The original plan was to playtest Ben Robbin’s
Kingdom, but
as one of the players wasn’t jazzed with my synopsis of the game
(too bad, since I’m extremely excited about it!) we went for Plan B: we set down to playtest my own
I reietti di Eden — the first ever playtest for the severe rule changes I’ve been cooking up since version 0.2 crashed like a train-wreck. What actually happened over two pretty intense afternoons could better be termed a “playstorming”: new rules were made up on the fly to patch holes, and the whole thing barely held together, though the players unanimously reported having had fun. It’s crystal clear that some balancing still needs to be done before a playtest draft can be let out in the wild, but that’s the least of the discoveries made, and was almost expected. More critically, I have to give up on the idea that this can be a quick, convention-friendly one-shot game: it took us some 10 hours of play before we triggered the endgame, and most startling is that
I liked it that way, since the rhythm of play was feeling perfectly right or at times even too fast; while I
could theoretically re-design everything from the ground up, that would necessarily involve cutting away large chunks of play I actually have fun with. Better to quit my insistence on a one-shot game, then, and focus on the emergent strengths of the design, even if doing so will mean far less opportunities for playtests and, consequently, a slower development. Also, game setup methods (or lack thereof) came under some heavy fire, with “blank page syndrome” denounced as a universal issue: this proved fortunate, as it immediately generated ideas for a more structured setup phase, which I’m going to test out as soon as possible.

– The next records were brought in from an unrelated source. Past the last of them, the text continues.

(** ** More on [SendDataDown] *)

Lemma set_FCntDown_same ns : set_FCntDown ns (FCntDown ns) = ns.
Proof. destruct ns; reflexivity. Qed.

Lemma len_pos_ltb {A : Type} (l : list A) : l <> [] -> (0 <? len l) = true.
Proof.
  destruct l; [intro H; exfalso; apply H; reflexivity|].
  intros _. reflexivity.
Qed.

(** Encrypted MAC commands: when the frame context asks for encryption and
    has MAC commands, the frame handed to the gateway has empty FOpts, the
    context's FPort (which validation has made 0), and as FRMPayload what
    [EncryptFRMPayload] made, under the session's NwkSKey, of the frame that
    holds the commands in its FRMPayload.  The context's Data is not sent. *)
Theorem SendDataDown_encrypted_commands :
  forall env ns txInfo dd h pkt gw,
    EncryptMACCommands dd = true ->
    MACCommands dd <> [] ->
    sendCalls (snd (SendDataDown env ns txInfo dd h))
    = (pkt, gw) :: sendCalls h ->
    exists m,
      PHY_MACPayload (PHYPayload_ pkt) = IsMACPayload m
      /\ FOpts (MP_FHDR m) = []
      /\ MP_FPort m = Some (DD_FPort dd)
      /\ DD_FPort dd <= 0
      /\ (DD_FPort dd = 0 -> DD_Data dd = [])
      /\ phy_EncryptFRMPayload env (NwkSKey ns)
           {| PHY_MHDR := PHY_MHDR (PHYPayload_ pkt);
              PHY_MACPayload :=
                IsMACPayload
                  (set_FPort_FRMPayload m (MP_FPort m)
                     (map MACCommandPayload (MACCommands dd)));
              PHY_MIC := zeroMIC |}
         = inr (FRMPayload m).
Proof.
  intros env ns txInfo dd h pkt gw Henc Hcmds.
  unfold SendDataDown.
  destruct (Validate dd) as [v|] eqn:HV.
  { cbn [snd]. unfold sendCalls. rewrite collect_cons.
    cbn [asEnterSendDataDown asSendTXPacket]. intro H.
    apply list_neq_cons in H. contradiction. }
  destruct (Validate_None _ HV) as [Hnz Hz].
  assert (Hport : (0 <? DD_FPort dd) = false).
  { destruct (0 <? DD_FPort dd) eqn:Hp; [|reflexivity].
    apply Z.ltb_lt in Hp. exfalso. apply Hz. auto. }
  assert (Hdata : DD_FPort dd = 0 -> DD_Data dd = []).
  { intro H0. destruct (DD_Data dd) as [|b l] eqn:Hd; [reflexivity|].
    exfalso. apply Hnz. split; [exact H0|]. rewrite ?Hd. reflexivity. }
  rewrite (len_pos_ltb Hcmds), Henc, Hport.
  destruct (phy_EncryptFRMPayload _ _ _) as [e|frm] eqn:Hfrm.
  { cbn [snd]. unfold sendCalls. rewrite collect_cons.
    cbn [asSendTXPacket]. intro H.
    apply list_neq_cons in H. contradiction. }
  destruct (phy_SetMIC _ _ _) as [e|mic].
  { cbn [snd]. unfold sendCalls. rewrite collect_cons.
    cbn [asSendTXPacket]. intro H.
    apply list_neq_cons in H. contradiction. }
  cbv zeta.
  destruct (gw_SendTXPacket _ _ _) as [e|];
    [|destruct (negb (Confirmed dd));
      [destruct (session_SaveNodeSession _ _ _) as [e|]|]];
    cbn [snd]; unfold sendCalls; rewrite ?collect_cons;
    cbn [asSendTXPacket asEnterSendDataDown asSaveNodeSession];
    intro H; inversion H; subst pkt gw;
    (eexists; split; [reflexivity|]);
    (split; [reflexivity|]); (split; [reflexivity|]);
    (split; [apply Z.ltb_ge; exact Hport|]); (split; [exact Hdata|]);
    exact Hfrm.
Qed.

Lemma SendDataDown_encrypted_commands_witness :
  let env := sampleEnv None (inr []) (inr None) in
  let ns := sampleSession RX1 5 0 in
  let cmds := [ {| CID := x06; CmdPayload := [] |} ] in
  let dd := sampleFrame 0 [] cmds true false in
  exists pkt gw m,
    sendCalls (snd (SendDataDown env ns sampleTXInfo dd []))
    = (pkt, gw) :: sendCalls []
    /\ PHY_MACPayload (PHYPayload_ pkt) = IsMACPayload m
    /\ FOpts (MP_FHDR m) = []
    /\ MP_FPort m = Some 0
    /\ FRMPayload m = [DataPayload [xde; xad]]
    /\ phy_EncryptFRMPayload env (NwkSKey ns)
         {| PHY_MHDR := PHY_MHDR (PHYPayload_ pkt);
            PHY_MACPayload :=
              IsMACPayload
                (set_FPort_FRMPayload m (MP_FPort m)
                   (map MACCommandPayload cmds));
            PHY_MIC := zeroMIC |}
       = inr (FRMPayload m).
Proof.
  cbv zeta. eexists _, _.
  destruct (@SendDataDown_encrypted_commands
              (sampleEnv None (inr []) (inr None)) (sampleSession RX1 5 0)
              sampleTXInfo
              (sampleFrame 0 [] [ {| CID := x06; CmdPayload := [] |} ]
                 true false)
              [] _ _ eq_refl ltac:(discriminate) eq_refl)
    as [m [Hm [Ho [Hp [_ [_ He]]]]]].
  exists m. split; [reflexivity|]. split; [exact Hm|]. split; [exact Ho|].
  split; [exact Hp|]. split; [|exact He].
  cbn in Hm. inversion Hm. reflexivity.
Defined.

(** The MIC is computed last: the frame handed to the gateway carries the
    MIC that [SetMIC] computes, under the session's NwkSKey, over that very
    frame, and it goes out with the TXInfo that was passed in. *)
Theorem SendDataDown_MIC_covers_frame :
  forall env ns txInfo dd h pkt gw,
    sendCalls (snd (SendDataDown env ns txInfo dd h))
    = (pkt, gw) :: sendCalls h ->
    TXInfo_ pkt = txInfo
    /\ gw = gw_SendTXPacket env (EvEnterSendDataDown ns txInfo dd :: h) pkt
    /\ phy_SetMIC env (NwkSKey ns)
         {| PHY_MHDR := PHY_MHDR (PHYPayload_ pkt);
            PHY_MACPayload := PHY_MACPayload (PHYPayload_ pkt);
            PHY_MIC := zeroMIC |}
       = inr (PHY_MIC (PHYPayload_ pkt)).
Proof.
  intros env ns txInfo dd h pkt gw.
  unfold SendDataDown.
  destruct (Validate dd) as [v|].
  { cbn [snd]. unfold sendCalls. rewrite collect_cons.
    cbn [asSendTXPacket]. intro H.
    apply list_neq_cons in H. contradiction. }
  cbv zeta.
  match goal with
  | |- context [match ?w with inl _ => _ | inr _ => _ end] =>
      destruct w as [e|macPL2]
  end.
  { cbn [snd]. unfold sendCalls. rewrite collect_cons.
    cbn [asSendTXPacket]. intro H.
    apply list_neq_cons in H. contradiction. }
  destruct (phy_SetMIC _ _ _) as [e|mic] eqn:Hmic.
  { cbn [snd]. unfold sendCalls. rewrite collect_cons.
    cbn [asSendTXPacket]. intro H.
    apply list_neq_cons in H. contradiction. }
  destruct (gw_SendTXPacket _ _ _) as [e|] eqn:Hgw;
    [|destruct (negb (Confirmed dd));
      [destruct (session_SaveNodeSession _ _ _) as [e|]|]];
    cbn [snd]; unfold sendCalls; rewrite ?collect_cons;
    cbn [asSendTXPacket asEnterSendDataDown asSaveNodeSession];
    intro H; inversion H; subst pkt gw;
    (split; [reflexivity|]); (split; [symmetry; exact Hgw|]); exact Hmic.
Qed.

Lemma SendDataDown_MIC_covers_frame_witness :
  let env := sampleEnv None (inr []) (inr None) in
  let ns := sampleSession RX1 5 0 in
  let dd := sampleFrame 1 [x01; x02] [] false false in
  exists pkt gw,
    sendCalls (snd (SendDataDown env ns sampleTXInfo dd []))
    = (pkt, gw) :: sendCalls []
    /\ TXInfo_ pkt = sampleTXInfo
    /\ PHY_MIC (PHYPayload_ pkt) = [x0a; x0b; x0c; x0d]
    /\ phy_SetMIC env (NwkSKey ns)
         {| PHY_MHDR := PHY_MHDR (PHYPayload_ pkt);
            PHY_MACPayload := PHY_MACPayload (PHYPayload_ pkt);
            PHY_MIC := zeroMIC |}
       = inr (PHY_MIC (PHYPayload_ pkt)).
Proof.
  cbv zeta. eexists _, _. split; [reflexivity|].
  destruct (@SendDataDown_MIC_covers_frame
              (sampleEnv None (inr []) (inr None)) (sampleSession RX1 5 0)
              sampleTXInfo (sampleFrame 1 [x01; x02] [] false false)
              [] _ _ eq_refl)
    as [Ht [_ Hm]].
  split; [exact Ht|]. split; [reflexivity|exact Hm].
Defined.

(** What [SendDataDown] does to the session: it changes no field but
    FCntDown, and it changes FCntDown or calls [SaveNodeSession] only for an
    unconfirmed frame that the gateway has accepted; it then saves, once,
    the session with the incremented counter. *)
Theorem SendDataDown_session_effect :
  forall env ns txInfo dd h,
    let out := SendDataDown env ns txInfo dd h in
    let ns' := snd (fst out) in
    ns' = set_FCntDown ns (FCntDown ns')
    /\ ((ns' = ns /\ saveCalls (snd out) = saveCalls h)
        \/ (Confirmed dd = false
            /\ ns' = set_FCntDown ns (u32 (FCntDown ns + 1))
            /\ (exists saved, saveCalls (snd out) = (ns', saved) :: saveCalls h)
            /\ exists pkt, transmitted (snd out) = pkt :: transmitted h)).
Proof.
  intros env ns txInfo dd h. cbv zeta.
  pose proof (SendDataDown_run env ns txInfo dd h) as R.
  inversion R as [v HV Ho | v HV Henc Ho | v HV Ho | pkt v HV HB Ho
                 | pkt HV HB Hconf Ho | pkt v HV HB Hconf Ho
                 | pkt HV HB Hconf Ho]; cbn [fst snd];
    try (split; [symmetry; apply set_FCntDown_same|left; split; reflexivity]).
  - split; [reflexivity|]. right. split; [exact Hconf|].
    split; [reflexivity|]. split; [eexists; reflexivity|].
    exists pkt. reflexivity.
  - split; [reflexivity|]. right. split; [exact Hconf|].
    split; [reflexivity|]. split; [eexists; reflexivity|].
    exists pkt. reflexivity.
Qed.

(** The frame is out but the save fails: [SendDataDown] returns the error
    of the session store, although the gateway has accepted the frame; the
    caller's session has the incremented FCntDown, which the store does not
    have. *)
Theorem SendDataDown_save_failure :
  forall env ns txInfo dd h r ns' h' saved e,
    SendDataDown env ns txInfo dd h = (r, ns', h') ->
    saveCalls h' = (saved, Some e) :: saveCalls h ->
    r = Err (Wrap (ErrExt e) "save node-session error" [])
    /\ Confirmed dd = false
    /\ saved = ns'
    /\ FCntDown ns' = u32 (FCntDown ns + 1)
    /\ exists pkt m,
         transmitted h' = pkt :: transmitted h
         /\ PHY_MACPayload (PHYPayload_ pkt) = IsMACPayload m
         /\ FCnt (MP_FHDR m) = FCntDown ns.
Proof.
  intros env ns txInfo dd h r ns' h' saved e Hrun Hsave.
  pose proof (SendDataDown_run env ns txInfo dd h) as R.
  rewrite Hrun in R.
  inversion R as [v HV Ho | v HV Henc Ho | v HV Ho | pkt v HV HB Ho
                 | pkt HV HB Hconf Ho | pkt v HV HB Hconf Ho
                 | pkt HV HB Hconf Ho]; subst;
    unfold saveCalls in Hsave; rewrite ?collect_cons in Hsave;
    cbn [asSaveNodeSession] in Hsave;
    try (apply list_neq_cons in Hsave; contradiction);
    inversion Hsave; subst.
  destruct (Built_FCnt HB) as [m [Hm Hc]].
  split; [reflexivity|]. split; [exact Hconf|]. split; [reflexivity|].
  split; [reflexivity|]. exists pkt, m. repeat split; assumption.
Qed.

Lemma SendDataDown_save_failure_witness :
  let env := withJoin (sampleEnv None (inr []) (inr None))
               (inl "unused") (Some "redis: connection refused")
               (inl "unused") in
  let ns := sampleSession RX1 5 0 in
  let dd := sampleFrame 1 [x01; x02] [] false false in
  exists r ns' h',
    SendDataDown env ns sampleTXInfo dd [] = (r, ns', h')
    /\ saveCalls h' = (ns', Some "redis: connection refused") :: saveCalls []
    /\ r = Err (Wrap (ErrExt "redis: connection refused")
                  "save node-session error" [])
    /\ FCntDown ns' = 6
    /\ List.length (transmitted h') = 1%nat.
Proof.
  cbv zeta. eexists _, _, _.
  split; [reflexivity|]. split; [reflexivity|].
  destruct (@SendDataDown_save_failure
              (withJoin (sampleEnv None (inr []) (inr None))
                 (inl "unused") (Some "redis: connection refused")
                 (inl "unused"))
              (sampleSession RX1 5 0) sampleTXInfo
              (sampleFrame 1 [x01; x02] [] false false) []
              _ _ _ _ _ eq_refl eq_refl)
    as [Hr [_ [_ [Hc _]]]].
  split; [exact Hr|]. split; [exact Hc|]. reflexivity.
Defined.

(** ** What each step adds to the log *)

Lemma send_then_delete_eq env onSend onDelete ns txInfo dd items h :
  (ns' <- orReturn onSend (callSendDataDown env ns txInfo dd) ;;
   deleteQueueItems env onDelete (NS_DevEUI ns') items) h
  = match SendDataDown env ns txInfo dd h with
    | (Ok _, ns', h') => deleteQueueItems env onDelete (NS_DevEUI ns') items h'
    | (Err e, _, h') => (Err (onSend e), h')
    | (Panic why, _, h') => (Panic why, h')
    end.
Proof.
  unfold bind, orReturn, callSendDataDown.
  destruct (SendDataDown env ns txInfo dd h) as [[[u|e|why] ns'] h'];
    reflexivity.
Qed.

Besides, do you remember how
I was supposed to translate the Italian finalists of the Game Chef? Well, while the feeling of being a “staff member” to the contest was great for me (and helped me cope with the disappointment for not being able to participate, the actual contest period overlapping almost exactly with my journey to Helsinki), I had no idea about the deadlines. Deadlines which actually came up when I was either off-line or
presumed to be off-line (whether rightfully or not) by Giulia and Mario — the result being that it was Giulia, and not me, who did the job. To be fair, I suspect her to-English translations are vastly better than I could hope to achieve (I know she’s way more experienced than me there).